Psychology is a popular and fascinating subject that seeks to explain human thoughts, cognition and behaviour. It explores various explanations for understanding human behaviour more explicitly and attempts to analyse why we act in the way we do through scientific method. For instance, why do some people develop mental illnesses? How do early relationships with our parents form the basis for future relationships? Why are some people willing to inflict pain on others when instructed to do so by an authority figure? If you enjoy analytical thinking and debate with an element of maths and science then this is the subject for you.
What you will study
In the first year you'll develop an understanding of Research Methods concepts and develop a broad knowledge of some of the key ideas that underpin the discipline.
The topics you will study in your 1st year are:
Introductory topics in psychology- Social Influence, Memory, Attachment and Psychopathology
Psychology in context- Research methods, Approaches in psychology Bio psychology
In your second year you will apply your knowledge to study a further five topics including:
Localisation and Plasticity of the Brain
Issues and options in psychology- Issues and debates, Gender, Schizophrenia and Forensic Psychology.
All units are assessed by examination and there is no coursework element.
You will sit three papers at the end of the second year. These papers will contain at least 30% assessment of mathematical content and 'how science works'
Year 2- To achive the full A Level you will sit 3 exam papers at the end of the second year as follows.
Paper 1- 96 marks 2 hours
Paper 2- 96 marks 2 hours
Paper 3- 96 marks 2 hours
In exceptional circumstances there may be the opportunity to sit the AS in Psychology in 1 year.

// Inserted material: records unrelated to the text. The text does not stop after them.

(* ===== verification/AggregatorRefine.v ===== *)
(** * The aggregator refines its ledger

    The sums and labels of a window, the end of a window, and the refinement
    theorem over whole runs. *)

From S2P Require Import Prelude OtlpExport Metrics AggFramework OtlpEncoding RcHashMap Aggregator.
From S2P Require Import Sums AggregatorSpec.

Local Open Scope rust_scope.

(** A request holds the points of a window, in some order of the emissions;
    no request is sent when there are none. *)
Definition sent (req : option Request) (out : Z * list (Labels * AllMetrics)) : Prop :=
  exists ems pts, ems ≡ₚ snd out /\ points_of (as_signed 64 (fst out)) pts ems
    /\ match req with
       | Some r => pts <> [] /\ req_metrics r = to_metric <$> pts
       | None => pts = []
       end.

Section refinement.
Context {ref : Type} {store : Type -> Type -> Type} {ref_eq : EqDecision ref}
  {ref_countable : Countable ref} {rc : RcHashMap ref store} {rc_laws : RcHashMapLaws ref store}
  {order : HashOrder} {order_laws : HashOrderLaws} {E : Type}.

Implicit Types a : Aggregator (ref := ref) (store := store).
Implicit Types l : Ledger.

(** ** Sums of a window *)

Lemma summed_perm {G} `{EqDecision G} (proj : Pair -> G) ps gl :
  represents (total proj ps) gl ->
  filter (fun e => should_emit_any (snd e) = true) gl ≡ₚ summed proj ps.
Proof.
  intros Hgl. unfold summed.
  trans (filter (fun e => should_emit_any (snd e) = true)
           ((fun g => (g, total proj ps g)) <$> remove_dups (proj <$> (map_to_list ps).*1))).
  - apply (rep_perm (total proj ps)); [done|apply group_sum_represents|]. by intros q.
  - by rewrite filter_fmap.
Qed.

Lemma pairs_represent ps : represents (at_pair ps) (map_to_list ps).
Proof.
  split.
  - apply NoDup_fst_map_to_list.
  - intros q m Hq%elem_of_map_to_list. unfold at_pair. by rewrite Hq.
  - intros q Hq. unfold at_pair in Hq. destruct (ps !! q) as [m|] eqn:Hm; [|done].
    apply list_elem_of_fmap. exists (q, m). split; [done|]. by apply elem_of_map_to_list.
Qed.
Lemma sample_ok_parts s :
  match s with
  | STcp m => tcp_ok m | SUdp m => udp_ok m | SHttp m => http_ok m | SDns m => dns_ok m
  end -> sample_ok s.
Proof.
  destruct all_default_ok as (Ht & Hu & Hh & Hd). intros Hs. destruct s; by split_and!.
Qed.

Lemma op_of_ok q m : msg_ok m -> Forall op_ok (op_of q m).
Proof.
  intros Hm. destruct m; cbn [op_of msg_ok] in *; try apply Forall_nil_2;
    (apply Forall_cons_2; [|apply Forall_nil_2]); try exact I; apply sample_ok_parts;
    unfold tcp_ok, udp_ok, http_ok, dns_ok, ok_tcp, ok_udp, ok_http, ok_dns in *; cbn;
    destruct_and? Hm; split_and!; auto using fits_64.
Qed.

Lemma stands_for_ok e c os : stands_for e c os -> Forall op_ok os.
Proof. intros [q ts m dst pad bytes rest Hm|w]; [by apply op_of_ok|]. by apply Forall_singleton. Qed.

(** C5: from the encoder to the published points.  Whatever messages the
    encoders of the aggregation application write into elements, and however
    timeslots end in between, the core built in a release configuration never
    panics on them: its parser is complete, every element reaches the
    aggregator as the operation its message stands for, and each window sends
    exactly the points of the ledger of those operations. *)
Theorem core_publishes_ledger {ref : Type} {store : Type -> Type -> Type} {ref_eq : EqDecision ref}
    {ref_countable : Countable ref} {rc : RcHashMap ref store} {rc_laws : RcHashMapLaws ref store}
    {order : HashOrder} {order_laws : HashOrderLaws} {E : Type}
    e export id_id az_id no_ip ex cs oss :
  Forall2 (stands_for e) cs oss -> buf (publisher ex) = [] ->
  exists ps (a : Aggregator (ref := ref) (store := store)) ex' reqs,
    core_parser (E := E) Release = Ok ps
    /\ core_callbacks (E := E) Release e export ps (configured id_id az_id no_ip) ex cs
       = Ok (a, ex', reqs)
    /\ Forall2 sent reqs (snd (ledger_run (ledger_new id_id az_id no_ip) (concat oss))).
Proof.
  intros Hcs Hb. destruct (core_parser_complete (E := E) Release) as (ps & Hps & Hall).
  destruct (run_refines (E := E) export _ _ ex (concat oss) (inv_new id_id az_id no_ip))
    as (a & ex' & reqs & Hr & _ & Hs).
  { clear -Hcs. induction Hcs as [|c os cs oss Hc _ IH]; [by constructor|].
    apply Forall_app. split; [by eapply stands_for_ok|done]. }
  { done. }
  exists ps, a, ex', reqs. split_and!; [done| |done].
  by rewrite (callbacks_are_ops Release e export ps _ ex cs oss Hall Hcs).
Qed.

(** ** Witness *)

Definition tcp_sample : AggMsg := MTcp (mk_update_tcp_metrics 465 7 0 1 0 100 8 3 1 0 1 0).
Definition node_sample (side : Z) : AggMsg :=
  MNode (mk_update_node 463 7 side [110; 48 + side] [122] [] [49] [] [] 3 [49; 48] [] [] [] []).

Definition encoded (m : AggMsg) : list Z :=
  match encode_msg LittleEndian (Some (repeat 0 (8 + msg_size m))) 5 m (repeat 0 (msg_header m)) with
  | Ok bytes => bytes
  | _ => []
  end.

Lemma encoded_stands m q :
  msg_ok m ->
  encode_msg LittleEndian (Some (repeat 0 (8 + msg_size m))) 5 m (repeat 0 (msg_header m))
  = Ok (encoded m) ->
  stands_for LittleEndian (Message q (encoded m ++ [])) (op_of q m).
Proof.
  intros Hm He. eapply stands_message; [done| | | |exact He]; [done|by rewrite repeat_length..].
Qed.

Lemma sample_msgs_ok m :
  m ∈ [MStart (mk_agg_root_start 461 7); node_sample 0; node_sample 1; tcp_sample] -> msg_ok m.
Proof.
  assert (forall side, side = 0 \/ side = 1 -> msg_ok (node_sample side)) as Hnode.
  { intros side [-> | ->]; (split_and!; [done..| |done]); by repeat constructor. }
  intros Hm. apply elem_of_cons in Hm as [->|Hm]; [by split_and!|].
  apply elem_of_cons in Hm as [->|Hm]; [by apply Hnode; left|].
  apply elem_of_cons in Hm as [->|Hm]; [by apply Hnode; right|].
  apply list_elem_of_singleton in Hm as ->. by split_and!.
Qed.

Definition sample_callbacks : list callback :=
  [Message 0 (encoded (MStart (mk_agg_root_start 461 7)) ++ []); Message 0 (encoded (node_sample 0) ++ []);
   Message 0 (encoded (node_sample 1) ++ []); Message 0 (encoded tcp_sample ++ []);
   TimeslotEnd 30000000000].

5 GCSEs at 9-4 or A*-C, including English and Science, plus Maths at a 5 or C.
Many students who study A Level Psychology go on to university to study at degree level. Psychology is a popular subject and universities usually specify high grades at A Level as entrance requirements. Some universities also require you to have a Science subject at A level to show your scientific approach. You can also study related degrees.
Psychology is useful in several careers such as counselling, teaching, nursing, management, social work, and the police. There are also specialist careers which can be followed in Psychology. For these you will need a degree in Psychology and further training.